Energy was the top-performing sector last year and a commodities bull market could propel to it to the leaderboard again in 2022. As January winds down, the energy sector is outperforming the broader index at +16.77% versus -2.27%. Investors looking for growth stocks should include Suncor Energy (TSX:SU)(NYSE:SU), Cenovus Energy (TSX:CVE)(NYSE:CVE), and MEG Energy (TSX:MEG).
The three oil sands stocks are well positioned to repeat their winning performances in 2021. Suncor regained investors’ confidence with its 54% total return and the return of dividends to pre-pandemic levels. Cenovus and MEG had spectacular runs, resulting in gains between 101% and 163%.
These oil sands producers should continue to benefit from low operating costs and generate substantial cash flows in 2022. Because cash balances are growing, the companies can pay down debts and return more to shareholders via dividends or share buybacks.
Suncor Energy is a member of the Oil Sands Pathways to Net-Zero Alliance. The acknowledged oil bellwether, Cenovus, MEG, Canadian Natural Resources, and Imperial Oil account for 95% of all oil sands production in Canada. The group’s goal is to achieve net-zero greenhouse gas (GHG) emissions by 2050.
Roger Read, a senior analyst at Wells Fargo, singled out the $52.86 billion integrated energy company, saying investors can expect another good year. Read further said the restoration of the dividend payout to late-2019 levels is a sign that management expects normalized performance for the foreseeable future.
Some market analysts are more bullish and forecast an upside potential of as much as 43.85% in one year. If you invest today, the share price is $36.15, while the dividend yield is 4.65%. In Q3 2021, operating earnings reached $1.04 billion compared to the $338 operating loss in Q3 2020.

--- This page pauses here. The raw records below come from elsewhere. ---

Lemma st_inc_ok p ch : at_pc x = StInc p -> outcome s x (proc_step t ch s).
Proof.
  intros E. child E p Ha m Hm Hc Hp Hr. runs E p m Hm.
  rewrite upd_sm_W, release_W by (change (alive_count_lock m = Some t); by eapply held_below). rewrite goto_W. split; [|done]. below E cm_inc.
Qed.

Lemma st_up_ok p ch : at_pc x = StUp p -> outcome s x (proc_step t ch s).
Proof.
  intros E. child E p Ha m Hm Hc Hp Hr. runs E p m Hm. rewrite use_line_W by (by eapply line_below).
  rewrite up_exec_W, goto_W. split; [|done]. below E cm_up.
Qed.

Lemma st_fail_ok p ch : at_pc x = StFail p -> outcome s x (proc_step t ch s).
Proof.
  intros E. child E p Ha m Hm Hc Hp Hr. runs E p m Hm. rewrite up_exec_W, upd_proc_W, goto_W. split; [|done]. below E cm_fail.
Qed.

Lemma x_lock_ok ch : at_pc x = XLock -> outcome s x (proc_step t ch s).
Proof.
  intros E. pose proof (a_pc _ _ _ _ (i_procs _ Hi t x Hx)) as Ha. unfold pc_ok in Ha. rewrite E in Ha. destruct Ha as [p Hpr].
  child E p Ha m Hm Hc Hp Hr. runs E p m Hm. rewrite relation_W by done. rewrite acquire_W.
  destruct (alive_count_lock m) as [v|] eqn:El; [by eapply (acquire_err_below t m v)|].
  rewrite goto_W. split; [|done]. rewrite <- Hc at 2. below E cm_xlock.
Qed.
(* ===== verification/ProcessHist.v ===== *)
(** * What process_wait returns, over the history of a run

    The calls that have returned so far are the specification's own record of
    who started and waited for whom: [reach_h] keeps it beside the state, and
    the fields [child_tid] and [waited] are tied to it. *)

From S2P Require Import Prelude.
From S2P Require Import Process.
From S2P Require Import ProcessInv.
From S2P Require Import ProcessStep.
From S2P Require Import ProcessProps.
Local Open Scope Z_scope.

Module ProcessHist.
Import Process ProcessInv ProcessStep ProcessProps.

(** ** Histories *)

(** The steps so far, the last one first. *)
Definition hist := list (Z * choice * option event).

Inductive reach_h : hist -> state -> Prop :=
  | reach_h_init : reach_h [] init
  | reach_h_step h s t ch ev s' : reach_h h s -> proc_step t ch s = Ok (ev, s') -> reach_h ((t, ch, ev) :: h) s'.

Lemma reach_h_reach h s : reach_h h s -> reach s.
Proof. induction 1; [constructor|by eapply reach_step]. Qed.

(** A call of thread [t] has returned [e]. *)
Definition said (h : hist) (t : Z) (e : event) : Prop := exists ch, (t, ch, Some e) ∈ h.
(** [t] has started [u] and knows its tid. *)
Definition started (h : hist) (t u : Z) : Prop := u <> TID_ERROR /\ said h t (Executed u).
(** [t] has waited for [u]. *)
Definition has_waited (h : hist) (t u : Z) : Prop := exists v, said h t (Waited u v).
(** Some [shared_mem] was allocated where [waited] happened not to be zero. *)
Definition dirty (h : hist) : Prop := exists t a b c ev, (t, CExec a b c true, ev) ∈ h.

Lemma said_more h l t e : said h t e -> said (l :: h) t e.
Proof. intros [ch ?]. exists ch. by right. Qed.
Lemma waited_more h l t u : has_waited h t u -> has_waited (l :: h) t u.
Proof. intros [v ?]. exists v. by apply said_more. Qed.
Lemma dirty_more h l : dirty h -> dirty (l :: h).
Proof. intros (t&a&b&c&ev&?). exists t, a, b, c, ev. by right. Qed.

(** ** The fields that the history explains *)

Definition view (m : shared_mem) : Z * Z * Z * bool := (parent_of m, child_of m, child_tid m, waited m).
Definition views (s : state) : gmap Z (Z * Z * Z * bool) := view <$> sms s.

(** In the middle of a wait for relation [p], or about to return from it. *)
Definition in_wait (s : state) (t p u : Z) : Prop :=
  exists x, procs s !! t = Some x /\ (at_pc x = WtDown p u \/ at_pc x = WtRead p u).

Record explained (h : hist) (s : state) : Prop := Explained {
  h_child p m : sms s !! p = Some m -> child_tid m <> TID_ERROR -> said h (parent_of m) (Executed (child_of m));
  h_started t u : started h t u -> exists p m, sms s !! p = Some m /\ parent_of m = t /\ child_of m = u /\ child_tid m = u;
  h_waited p m : sms s !! p = Some m -> waited m = true ->
    dirty h \/ has_waited h (parent_of m) (child_of m) \/ in_wait s (parent_of m) p (child_of m) }.

(** Computations that change none of these fields. *)
Definition quiet {A} (m : M state A) : Prop := forall s a s', m s = Ok (a, s') -> views s' = views s.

Suncor Energy is the oil favourite right now, although Cenovus Energy and MEG Energy could outperform in 2022. The tailwind for the two is oil rising to higher-than-expected prices.
In Q3 2021, Cenovus saw its cash from operating activities and adjusted funds flow increase 192% and 475% versus Q3 2020. The $37.14 billion oil and natural gas procedure reported $551 million net earnings during the quarter compared to the $194 net loss in the same period in 2020.
Its president and CEO Alex Pourbaix said the company can swiftly advance toward less than $8 billion net debt target because of its current free funds flow capacity. Cenovus will likewise balance growth in shareholder returns. This energy stock ($18.41 per share) pays a modest 0.76% dividend.
MEG Energy (+25.38%) has outperformed Cenovus (+18.70%) and Suncor (+14.22%) year to date. The $4.5 billion energy company expects higher free cash flows in the coming quarters due to the positive commodity price environment.
This energy stock is a non-dividend payer, although management plans to allocate a portion of free cash flow in 2022 to shareholder returns. MEG sunk to low of $1.40 on March 23, 2020. Today, the share price is $14.67, or 947.86% higher. A 100% return this year isn’t remote.
Al Reid, the Oil Sands Pathways to Net Zero alliance director, said the oil sands have challenges and opportunities that are unique within the broader oil and natural gas industry.” These oil sands producers can pad their cash balances further in 2022.